Anthony Kemp was 21 when he was born clubbed Christopher Ainscough with a marble ashtray ay after they met at a party in London in December1983.
Now 59 years old, Kemp confessed to the murder in July, telling police "I'm not going to sleep on the streets.
He was sentenced to Old Bailey to a minimum of 15.5 years in prison.
The court previously heard that Mr Ainscough, 50, invited Kemp to his home in Kilburn early in the morning and was on the couch when he was attacked.
His body was found after the butler failed to show up for work at a restaurant in the city.
Image source, Metropolitan Police Image caption, Christopher Ainscough a left Ireland for London in the 1950s
The initial murder investigation was closed in 1985 when no leads were found, but was reopened after Kemp confessed to the murder.
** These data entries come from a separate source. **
(** ** The retry loop of [spawnBlocks] *)

(** C5 fails on [rerollState].  The held row and the 19 rows generated next
    would each clear a line; the row of the twentieth retry, with one
    coloured cell in column 0, would not, and the loop leaves it in
    [nextRow] with [attempts] equal to 20.  [spawnBlocks] then replaces it by
    the all-empty row: after the call cell (0, 19) is empty and the bottom
    row holds block 3 only. *)
Theorem spawnBlocks_discards_twentieth_retry :
  ∃ s1 c20 s2,
    rerollLoop IndexJs 21 0 rerollState = Ok (20, s1) ∧
    nextRow s1 = Some c20 ∧
    arrayGet c20 0 = Some (mkCell "green" (Some 44%nat)) ∧
    rowWouldClearLines IndexJs (Some c20) s1 = Ok (false, s1) ∧
    spawnBlocks IndexJs false rerollState = Ok s2 ∧
    grid s2 = probeBoard IndexJs ∧
    cellAt (grid s2) (0, 19) = Some (emptyCell IndexJs).
Proof.
  do 3 eexists.
  split; [vm_compute; reflexivity|].
  split; [vm_compute; reflexivity|].
  split; [vm_compute; reflexivity|].
  split; [vm_compute; reflexivity|].
  split; [vm_compute; reflexivity|].
  split; vm_compute; reflexivity.
Qed.

(** ** Blocks are stretches of a row: the board operations *)

Lemma isEmptyCell_emptyCell v : isEmptyCell v (emptyCell v) = true.
Proof. unfold isEmptyCell, emptyCell. simpl. by rewrite bool_decide_eq_true_2. Qed.

Lemma carries_empty v g id p : cellAt g p = Some (emptyCell v) → ¬ carries g (Some id) p.
Proof. intros H [_ (c & Hc & Hid)]. rewrite H in Hc. by simplify_eq. Qed.

Lemma BoardInv_mono v bc bc' g : (bc ≤ bc')%nat → BoardInv v bc g → BoardInv v bc' g.
Proof.
  intros Hle [? ? Hids ? ?]. split; try done.
  intros p id Hp. specialize (Hids p id Hp). lia.
Qed.

Lemma BoardInv_emptied v bc g g' :
  BoardInv v bc g → Emptied v g g' →
  BoardInv v bc g' ∧
  (∀ id p, carries g' (Some id) p → carries g (Some id) p) ∧
  (∀ id, absent g id → absent g' id).
Proof.
  intros [Hok Hcells Hids Hrow Hrun] [Hok' Hem].
  assert (∀ id p, carries g' (Some id) p → carries g (Some id) p) as Hsub.
  { intros id p [Hon (c & Hc & Hid)]. split; [done|].
    destruct (Hem p Hon) as [Heq|[Heq _]].
    - exists c. by rewrite <- Heq.
    - rewrite Heq in Hc. by simplify_eq. }
  split; [|split; [done|]].
  - split; [done| | | |].
    + intros p c Hon Hc. destruct (Hem p Hon) as [Heq|[Heq _]].
      * apply (Hcells p); [done|]. by rewrite <- Heq.
      * rewrite Heq in Hc. simplify_eq. by rewrite isEmptyCell_emptyCell.
    + intros p id Hp. by apply (Hids p), Hsub.
    + intros id p q Hp Hq. by apply (Hrow id); apply Hsub.
    + intros id p q x Hp Hq Hx.
      pose proof (Hrun id p q x (Hsub _ _ Hp) (Hsub _ _ Hq) Hx) as Hc.
      destruct Hc as [Hon (c & Hc & Hid)]. split; [done|].
      destruct (Hem (x, p.2) Hon) as [Heq|[_ Hall]].
      * exists c. by rewrite Heq.
      * exfalso. apply (carries_empty v g' id p); [|done].
        apply (Hall id p); [|by apply Hsub]. split; [done|]. by exists c.
  - intros id Hab p Hp. by apply (Hab p), Hsub.
Qed.

(** Under the invariant the flood fill from a cell of a block returns the
    whole block. *)
Lemma Collected_complete v bc g id start cells :
  BoardInv v bc g → Collected g (Some id) start cells → carries g (Some id) start →
  ∀ q, q ∈ cells ↔ carries g (Some id) q.
Proof.
  intros Hinv Hcol Hstart q. split; [apply (co_carries _ _ _ _ Hcol)|].
  intros Hq. pose proof (bi_row _ _ _ Hinv id start q Hstart Hq) as Hy.
  assert (start ∈ cells) as Hs by (by apply (co_start _ _ _ _ Hcol)).
  destruct start as [sx sy], q as [qx qy]. simpl in Hy. subst qy.
  assert (∀ n : nat, ∀ x, Z.abs (x - sx) = Z.of_nat n →
            (sx ≤ x ≤ qx ∨ qx ≤ x ≤ sx) → (x, sy) ∈ cells) as Hind.
  { induction n as [|n IH]; intros x Hn Hbetween.
    - by replace x with sx by lia.
    - assert (carries g (Some id) (x, sy)) as Hx.
      { destruct Hbetween.
        + by apply (bi_run _ _ _ Hinv id (sx, sy) (qx, sy) x).
        + by apply (bi_run _ _ _ Hinv id (qx, sy) (sx, sy) x). }
      destruct (decide (sx ≤ x)).
      + apply (co_closed _ _ _ _ Hcol (x - 1, sy)); [apply IH; lia| |done].
        unfold neighbors. simpl. replace (x - 1 + 1) with x by lia. by left.
      + apply (co_closed _ _ _ _ Hcol (x + 1, sy)); [apply IH; lia| |done].
        unfold neighbors. simpl. replace (x + 1 - 1) with x by lia. right. by left. }
  apply (Hind (Z.abs_nat (qx - sx))); lia.
Qed.

Lemma BoardInv_blockShape v bc g id cells :
  BoardInv v bc g → cells ≠ [] → (∀ q, q ∈ cells ↔ carries g (Some id) q) →
  BlockShape cells.
Proof.
  intros Hinv Hne Hiff. split; [done| |].
  - intros p q Hp Hq. apply (bi_row _ _ _ Hinv id); by apply Hiff.
  - intros p q x Hp Hq Hx. apply Hiff. apply (bi_run _ _ _ Hinv id p q); try done; by apply Hiff.
Qed.

(** Taking a whole block off the grid. *)
Lemma BoardInv_vacate v bc g id cells :
  BoardInv v bc g → (∀ q, q ∈ cells ↔ carries g (Some id) q) →
  BoardInv v bc (vacate v cells g) ∧ absent (vacate v cells g) id ∧
  (∀ id' p, carries (vacate v cells g) (Some id') p → carries g (Some id') p) ∧
  (∀ id', absent g id' → absent (vacate v cells g) id').
Proof.
  intros Hinv Hiff.
  assert (∀ p, p ∈ cells → onBoard p) as Hon by (intros p Hp; by destruct (proj1 (Hiff p) Hp)).
  destruct (vacate_spec v cells g (bi_ok _ _ _ Hinv) Hon) as (_ & Hok & Hcell).
  assert (Emptied v g (vacate v cells g)) as Hem.
  { split; [done|]. intros p Hp. rewrite Hcell by done.
    destruct (decide (p ∈ cells)) as [Hin|Hnin]; [right|by left]. split; [done|].
    intros id' q Hp' Hq.
    assert (id' = id) as ->.
    { apply Hiff in Hin. destruct Hin as [_ (c & Hc & Hid)], Hp' as [_ (c' & Hc' & Hid')].
      congruence. }
    destruct Hq as [Hqon ?]. rewrite Hcell by done. rewrite decide_True; [done|].
    apply Hiff. by split. }
  destruct (BoardInv_emptied v bc g _ Hinv Hem) as (Hinv' & Hsub & Hab).
  split; [done|]. split; [|split; done].
  intros p Hp. pose proof (Hsub _ _ Hp) as Hp0. apply Hiff in Hp0.
  destruct Hp as [Hpon (c & Hc & Hid)]. rewrite Hcell, decide_True in Hc by done.
  by simplify_eq.
Qed.

(** Writing a block that is off the grid onto empty cells of one row. *)
Lemma BoardInv_place v bc g id cells d c :
  BoardInv v bc g → absent g id → (id ≤ bc)%nat → c ≠ COLOR_BACKGROUND v →
  BlockShape cells → (∀ p, p ∈ cells → onBoard (p.1, p.2 + d)) →
  (∀ p, p ∈ cells → ∃ c', cellAt g (p.1, p.2 + d) = Some c' ∧ isEmptyCell v c' = true) →
  BoardInv v bc (place cells d c (Some id) g) ∧
  (∀ id' p, id' ≠ id →
     (carries (place cells d c (Some id) g) (Some id') p ↔ carries g (Some id') p)) ∧
  (∀ p, carries (place cells d c (Some id) g) (Some id) p ↔ (p.1, p.2 - d) ∈ cells).
Proof.
  intros Hinv Hab Hid Hcol Hshape Hon Hfree.
  destruct (place_spec cells d c (Some id) g (bi_ok _ _ _ Hinv) Hon) as (_ & Hok & Hcell).
  assert (∀ p, (p.1, p.2 - d) ∈ cells → onBoard p) as Hback.
  { intros [px py] Hp. specialize (Hon _ Hp). simpl in Hon.
    by replace (py - d + d) with py in Hon by lia. }
  assert (∀ p, carries (place cells d c (Some id) g) (Some id) p ↔ (p.1, p.2 - d) ∈ cells)
    as Hnew.
  { intros p. split.
    - intros [Hpon (c' & Hc' & Hid')]. rewrite Hcell in Hc' by done.
      destruct (decide ((p.1, p.2 - d) ∈ cells)); [done|].
      exfalso. apply (Hab p). split; [done|]. by exists c'.
    - intros Hin. split; [by apply Hback|]. rewrite Hcell by (by apply Hback).
      rewrite decide_True by done. by eexists. }
  assert (∀ id' p, id' ≠ id →
     (carries (place cells d c (Some id) g) (Some id') p ↔ carries g (Some id') p)) as Hold.
  { intros id' p Hne. split.
    - intros [Hpon (c' & Hc' & Hid')]. rewrite Hcell in Hc' by done.
      destruct (decide ((p.1, p.2 - d) ∈ cells)); [simplify_eq; simpl in *; congruence|].
      split; [done|]. by exists c'.
    - intros [Hpon (c' & Hc' & Hid')]. split; [done|]. rewrite Hcell by done.
      destruct (decide ((p.1, p.2 - d) ∈ cells)) as [Hin|]; [|by exists c'].
      exfalso. destruct (Hfree _ Hin) as (c0 & Hc0 & He0). simpl in Hc0.
      replace (p.2 - d + d) with p.2 in Hc0 by lia.
      assert ((p.1, p.2) = p) as Hp by (by destruct p). rewrite Hp in Hc0.
      assert (c0 = c') as -> by congruence.
      apply (bi_cells _ _ _ Hinv p c' Hpon Hc') in He0. congruence. }
  split; [|split; done].
  split; [done| | | |].
  - intros p c' Hpon Hc'. rewrite Hcell in Hc' by done.
    destruct (decide ((p.1, p.2 - d) ∈ cells)).
    + simplify_eq. unfold isEmptyCell. simpl. rewrite bool_decide_eq_false_2 by done. done.
    + by apply (bi_cells _ _ _ Hinv p).
  - intros p id' Hp. destruct (decide (id' = id)) as [->|Hne]; [done|].
    apply (bi_ids _ _ _ Hinv p). by apply Hold.
  - intros id' p q Hp Hq. destruct (decide (id' = id)) as [->|Hne].
    + apply Hnew in Hp, Hq. pose proof (bs_row _ Hshape _ _ Hp Hq) as H. simpl in H. lia.
    + apply (bi_row _ _ _ Hinv id'); by apply Hold.
  - intros id' p q x Hp Hq Hx. destruct (decide (id' = id)) as [->|Hne].
    + apply Hnew in Hp, Hq. apply Hnew. simpl.
      by apply (bs_run _ Hshape (p.1, p.2 - d) (q.1, q.2 - d) x).
    + apply Hold; [done|]. apply (bi_run _ _ _ Hinv id' p q); try done; by apply Hold.
Qed.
On July 28, he showed up at Chiswick Police Station and started throwing stones at the window.
He then told an officer that he murdered someone 40 years ago, explaining that: "I'd rather spend the last years of my life in shit than sleeping on the streets. "
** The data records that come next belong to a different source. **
Lemma long_candidate_wins_witness :
  In (repeat 97%N 120) (content_candidates (decompose_all noise_tags page_long_article))
  /\ 100 <= length (repeat 97%N 120)
  /\ _extract_article_content page_long_article = repeat 97%N 120.
Proof.
  assert (H1 : In (repeat 97%N 120)
                  (content_candidates (decompose_all noise_tags page_long_article))).
  { left. reflexivity. }
  assert (H2 : 100 <= length (repeat 97%N 120)).
  { rewrite repeat_length. lia. }
  split; [exact H1|]. split; [exact H2|].
  destruct (long_candidate_wins page_long_article _ H1 H2) as (_ & _ & _ & E).
  rewrite E. reflexivity.
Defined.

(** ** Outcomes of an extraction *)

Section OutcomeFacts.

Variable urlparse : str -> result ParseResult.
Variable web : str -> result (list Init.Byte.byte).
Variable html_parser : list Init.Byte.byte -> result soup.

Lemma extract_content_fetch_failed (url : str) (t : trace) e :
  _is_valid_url urlparse url = true ->
  web url = Raise e ->
  extract_content urlparse web html_parser url t
  = (Ok (None, Some (match e with
                     | RequestException msg => lit "Error fetching URL: " ++ msg
                     | Exception msg => lit "Error processing content: " ++ msg
                     end)),
     t ++ [HttpGet url]).
Proof.
  intros Hv Hw.
  unfold extract_content, try_except, bind, requests_get, perform, lift, ret.
  rewrite Hv, Hw. simpl. destruct e; reflexivity.
Qed.

Lemma extract_content_parse_failed (url : str) (t : trace) body e :
  _is_valid_url urlparse url = true ->
  web url = Ok body ->
  html_parser body = Raise e ->
  extract_content urlparse web html_parser url t
  = (Ok (None, Some (match e with
                     | RequestException msg => lit "Error fetching URL: " ++ msg
                     | Exception msg => lit "Error processing content: " ++ msg
                     end)),
     t ++ [HttpGet url]).
Proof.
  intros Hv Hw Hp.
  unfold extract_content, try_except, bind, requests_get, perform, lift, ret.
  rewrite Hv, Hw, Hp. simpl. destruct e; reflexivity.
Qed.

(** Every way through [extract_content]. *)
Lemma extract_content_cases (url : str) (t : trace) :
  (_is_valid_url urlparse url = false
   /\ extract_content urlparse web html_parser url t
      = (Ok (None, Some (lit "Invalid URL format")), t))
  \/ (_is_valid_url urlparse url = true
      /\ exists reason,
          reason <> []
          /\ extract_content urlparse web html_parser url t
             = (Ok (None, Some reason), t ++ [HttpGet url]))
  \/ (_is_valid_url urlparse url = true
      /\ exists body sp,
          web url = Ok body /\ html_parser body = Ok sp
          /\ _extract_article_content sp <> []
          /\ extract_content urlparse web html_parser url t
             = (Ok (Some {| title := _extract_title sp;
                            content := _extract_article_content sp;
                            url := url |}, None),
                t ++ [HttpGet url])).
Proof.
  destruct (_is_valid_url urlparse url) eqn:Hv.
  2:{ left. split; [reflexivity|]. apply extract_content_invalid. exact Hv. }
  right. destruct (web url) as [body|e] eqn:Hw.
  2:{ left. split; [reflexivity|]. eexists. split.
      2:{ apply (extract_content_fetch_failed url t e Hv Hw). }
      destruct e; discriminate. }
  destruct (html_parser body) as [sp|e] eqn:Hp.
  2:{ left. split; [reflexivity|]. eexists. split.
      2:{ apply (extract_content_parse_failed url t body e Hv Hw Hp). }
      destruct e; discriminate. }
  rewrite (extract_content_fetched urlparse web html_parser url t body sp Hv Hw Hp).
  destruct (truthy (_extract_article_content sp)) eqn:E; simpl.
  - right. split; [reflexivity|]. exists body, sp.
    apply truthy_true in E. repeat split; assumption.
  - left. split; [reflexivity|]. eexists. split; [|reflexivity]. discriminate.
Qed.

End OutcomeFacts.

(** X6.  [extract_content] never raises and returns either an article
    with no error, or no article with a non-empty reason, so that the
    caller's test [if error] tells the two apart; it sends one GET for
    a valid URL and none otherwise. *)
Theorem extract_content_outcome
    (urlparse : str -> result ParseResult)
    (web : str -> result (list Init.Byte.byte))
    (html_parser : list Init.Byte.byte -> result soup)
    (url : str) (t : trace) :
  exists article_data error,
    extract_content urlparse web html_parser url t
    = (Ok (article_data, error),
       if _is_valid_url urlparse url then t ++ [HttpGet url] else t)
    /\ ((exists art, article_data = Some art /\ error = None)
        \/ (exists reason, article_data = None /\ error = Some reason /\ reason <> [])).
Proof.
  destruct (extract_content_cases urlparse web html_parser url t)
    as [[Hv E]|[(Hv & reason & Hne & E)|(Hv & body & sp & _ & _ & _ & E)]];
    rewrite E, Hv.
  - exists None, (Some (lit "Invalid URL format")). split; [reflexivity|].
    right. eexists. repeat split. discriminate.
  - exists None, (Some reason). split; [reflexivity|].
    right. exists reason. repeat split. exact Hne.
  - eexists _, None. split; [reflexivity|]. left. eexists. split; reflexivity.
Qed.

(** X7.  For a valid URL, an exception of the request is answered with
    "Error fetching URL: " and its message, any other exception of the
    fetch or of the parser with "Error processing content: " and its
    message; the GET was sent once and is not repeated. *)
Theorem fetch_failure_reported
    (urlparse : str -> result ParseResult)
    (web : str -> result (list Init.Byte.byte))
    (html_parser : list Init.Byte.byte -> result soup)
    (url : str) (t : trace) :
  _is_valid_url urlparse url = true ->
  (forall msg,
      web url = Raise (RequestException msg) ->
      extract_content urlparse web html_parser url t
      = (Ok (None, Some (lit "Error fetching URL: " ++ msg)), t ++ [HttpGet url]))
  /\ (forall msg,
         web url = Raise (Exception msg) ->
         extract_content urlparse web html_parser url t
         = (Ok (None, Some (lit "Error processing content: " ++ msg)), t ++ [HttpGet url]))
  /\ (forall body msg,
         web url = Ok body ->
         html_parser body = Raise (Exception msg) ->
         extract_content urlparse web html_parser url t
         = (Ok (None, Some (lit "Error processing content: " ++ msg)), t ++ [HttpGet url])).
Proof.
  intros Hv. split; [|split].
  - intros msg Hw. exact (extract_content_fetch_failed urlparse web html_parser url t _ Hv Hw).
  - intros msg Hw. exact (extract_content_fetch_failed urlparse web html_parser url t _ Hv Hw).
  - intros body msg Hw Hp.
    exact (extract_content_parse_failed urlparse web html_parser url t body _ Hv Hw Hp).
Qed.

Lemma fetch_failure_reported_witness :
  _is_valid_url urlsplit (lit "https://example.com/a") = true
  /\ extract_content urlsplit web_down (parser_of page_paragraphs)
       (lit "https://example.com/a") []
     = (Ok (None, Some (lit "Error fetching URL: Connection refused")),
        [HttpGet (lit "https://example.com/a")])
  /\ extract_content urlsplit web_ok parser_failing (lit "https://example.com/a") []
     = (Ok (None, Some (lit "Error processing content: parser error")),
        [HttpGet (lit "https://example.com/a")]).
Proof.
  split; [reflexivity|]. split.
  - apply (proj1 (fetch_failure_reported urlsplit web_down (parser_of page_paragraphs)
                    (lit "https://example.com/a") [] eq_refl)).
    reflexivity.
  - apply (proj2 (proj2 (fetch_failure_reported urlsplit web_ok parser_failing
                           (lit "https://example.com/a") [] eq_refl)) []).
    + reflexivity.
    + reflexivity.
Defined.

(** X8.  For a page that was fetched and parsed, the extraction fails
    with "Could not extract article content" exactly when the content
    before the clean-up holds nothing but whitespace; otherwise it
    returns the title of the page as parsed, the cleaned content and the
    URL it was given. *)
Theorem extraction_succeeds_iff_text
    (urlparse : str -> result ParseResult)
    (web : str -> result (list Init.Byte.byte))
    (html_parser : list Init.Byte.byte -> result soup)
    (url : str) (t : trace) (body : list Init.Byte.byte) (sp : soup) :
  _is_valid_url urlparse url = true ->
  web url = Ok body ->
  html_parser body = Ok sp ->
  (forallb isspace (raw_content sp) = true ->
   extract_content urlparse web html_parser url t
   = (Ok (None, Some (lit "Could not extract article content")), t ++ [HttpGet url]))
  /\ (forallb isspace (raw_content sp) = false ->
      extract_content urlparse web html_parser url t
      = (Ok (Some {| title := _extract_title sp;
                     content := clean_up (raw_content sp);
                     url := url |}, None),
         t ++ [HttpGet url])).
Proof.
  intros Hv Hw Hp.
  rewrite (extract_content_fetched urlparse web html_parser url t body sp Hv Hw Hp).
  unfold _extract_article_content. split; intros H.
  - apply clean_up_nil_iff in H. rewrite H. reflexivity.
  - destruct (truthy (clean_up (raw_content sp))) eqn:E; [reflexivity|].
    apply truthy_false, clean_up_nil_iff in E. congruence.
Qed.

Lemma extraction_succeeds_iff_text_witness :
  forallb isspace (raw_content page_without_body) = true
  /\ forallb isspace (raw_content page_paragraphs) = false
  /\ fst (extract_content urlsplit web_ok (parser_of page_without_body)
            (lit "https://example.com/a") [])
     = Ok (None, Some (lit "Could not extract article content"))
  /\ fst (extract_content urlsplit web_ok (parser_of page_paragraphs)
            (lit "https://example.com/a") [])
     = Ok (Some {| title := lit "Article Title";
                   content := lit "Rain is expected over the coast. Winds will ease by the evening.";
                   url := lit "https://example.com/a" |}, None).
Proof.
  split; [reflexivity|]. split; [reflexivity|]. split.
  - rewrite (proj1 (extraction_succeeds_iff_text urlsplit web_ok (parser_of page_without_body)
                      (lit "https://example.com/a") [] [] page_without_body
                      eq_refl eq_refl eq_refl) eq_refl).
    reflexivity.
  - rewrite (proj2 (extraction_succeeds_iff_text urlsplit web_ok (parser_of page_paragraphs)
                      (lit "https://example.com/a") [] [] page_paragraphs
                      eq_refl eq_refl eq_refl) eq_refl).
    reflexivity.
Defined.

(** ** The fallback summary *)

Lemma join_firstn_skipn (sep : str) (k : nat) (l : list str) :
  0 < k -> k < length l ->
  join sep l = join sep (firstn k l) ++ sep ++ join sep (skipn k l).
Proof.
  revert k. induction l as [|p rest IH]; intros k Hk Hl; [simpl in Hl; lia|].
  destruct k as [|k]; [lia|]. simpl in Hl.
  destruct rest as [|q rest]; [simpl in Hl; lia|].
  destruct k as [|k].
  - reflexivity.
  - rewrite join_cons by discriminate.
    rewrite (IH (S k)) by (simpl in *; lia).
    change (firstn (S (S k)) (p :: q :: rest)) with (p :: firstn (S k) (q :: rest)).
    rewrite (join_cons sep p (firstn (S k) (q :: rest))) by (simpl; discriminate).
    change (skipn (S (S k)) (p :: q :: rest)) with (skipn (S k) (q :: rest)).
    rewrite <- !app_assoc. reflexivity.
Qed.

Lemma length_join_firstn (sep : str) (k : nat) (l : list str) :
  length (join sep (firstn k l)) <= length (join sep l).
Proof.
  destruct k as [|k]; [simpl; lia|].
  destruct (Nat.lt_ge_cases (S k) (length l)) as [H|H].
  - rewrite (join_firstn_skipn sep (S k) l) by lia.
    rewrite length_app. lia.
  - rewrite firstn_all2 by exact H. apply Nat.le_refl.
Qed.

Lemma fallback_three_units (content : str) :
  3 <= length (split (lit ". ") (map newline_to_space content)) ->
  _fallback_summarize content
  = join (lit ". ") (firstn 3 (split (lit ". ") (map newline_to_space content))) ++ lit ".".
Proof.
  intros H. unfold _fallback_summarize. rewrite replace_newline.
  apply Nat.leb_le in H. rewrite H. reflexivity.
Qed.

Lemma fallback_few_units (content : str) :
  length (split (lit ". ") (map newline_to_space content)) < 3 ->
  _fallback_summarize content
  = if 500 <? length content then firstn 500 content ++ lit "..." else content.
Proof.
  intros H. unfold _fallback_summarize, slice_to. rewrite replace_newline.
  apply Nat.leb_gt in H. rewrite H. reflexivity.
Qed.

Lemma startswith_app_l (p a b : str) :
  startswith p a = true -> startswith p (a ++ b) = true.
Proof.
  revert a. induction p as [|x p IH]; intros a H; [reflexivity|].
  destruct a as [|y a]; [discriminate|]. simpl in *.
  apply andb_prop in H as [Hxy H]. rewrite Hxy, (IH a H). reflexivity.
Qed.

Lemma not_contains (sep x : str) :
  sep <> [] ->
  (forall a b, x = a ++ b -> b <> [] -> startswith sep b = false) ->
  contains sep x = false.
Proof.
  intros Hsep. induction x as [|c x IH]; intros H.
  - destruct sep; [congruence|reflexivity].
  - cbn [contains]. rewrite (H [] (c :: x) eq_refl) by discriminate.
    apply IH. intros a b -> Hb. apply (H (c :: a) b eq_refl Hb).
Qed.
The court heard that Kemp had told the police that he had "hit " the "brain " of his victim during an argument ument, but he did not know what had started the argument.
'Murder brutal '
He reneged on his confession three days later after being released on bail and blamed the murder on his accomplice in an aggravated burglary in 1988, who had committed suicide in prison.
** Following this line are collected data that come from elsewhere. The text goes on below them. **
(** * plugin-fileuploader: the reload/shutdown supervisor of [server/server.go]

    The program is a handful of goroutines that talk over channels:
    [RunServer] (the caller's goroutine, parked on a wait group),
    [signalHandler], [runLoop] (the supervisor), one runner goroutine per
    server instance and one detached goroutine per reload.  It is embedded
    here as a labelled transition system: a [state] record holds the
    channels, the wait group, the local variables of [runLoop] and a
    program counter per goroutine; [step] executes the code between two
    blocking points of one goroutine and answers [None] where that
    goroutine would block.  What the absent collaborators do ([Config.Load],
    [UploadServer.Run], [Shutdown], the started channel, the operating
    system raising signals) is chosen by the label. *)

From stdpp Require Import gmap strings list.
From Stdlib Require Import ZArith Lia Ascii.

Open Scope string_scope.
Open Scope list_scope.
Open Scope nat_scope.

(** ** Data *)

(** Go [error] values met by [runLoop]: the sentinel [http.ErrServerClosed],
    compared by identity at line 121, and any other error. *)
Inductive error : Type :=
| ErrServerClosed
| ErrOther (msg : string).

#[global] Instance error_eq_dec : EqDecision error.
Proof. solve_decision. Defined.

(** Go's [(value, error)] return pair of a fallible function. *)
Inductive result (A : Type) : Type :=
| Ok (a : A)
| Err (e : error).
Arguments Ok {A} a.
Arguments Err {A} e.

(** The two fields of [serv.cfg.Server] that [runLoop] reads. *)
Record Config : Type := mkConfig {
  BasePath : string;
  ListenAddress : string
}.

(** [syscall.Signal] is an integer; the three signals named at line 40,
    with their Linux numbers. *)
Definition SIGHUP : Z := 1.
Definition SIGINT : Z := 2.
Definition SIGTERM : Z := 15.

(** An intent is a token on one of the two channels made at lines 21-22:
    [Reload] travels on [reloadRequested], [Shutdown] on [done]. *)
Inductive Intent : Type := Reload | Shutdown.

#[global] Instance Intent_eq_dec : EqDecision Intent.
Proof. solve_decision. Defined.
However, the police matched Kemp's DNA left on a cigarette butt in Mr. Ainscough's living room and he later pleaded guilty to murder.
By condemning Kemp, Judge Mark Dennis QC said: "This was a brutal and utterly wrongful murder which resulted in the death of a harmless, respected and good-natured man who had befriended each other. friendship with you and caused you no harm.
In a victim impact statement read to court, a close friend of Mr Ainscough, who askedande not to be named, described him as "a kind, generous, caring and funny man " who "had the extraordinary ability to get along with everyone ".
"The brutality of what was done haunted me " she said.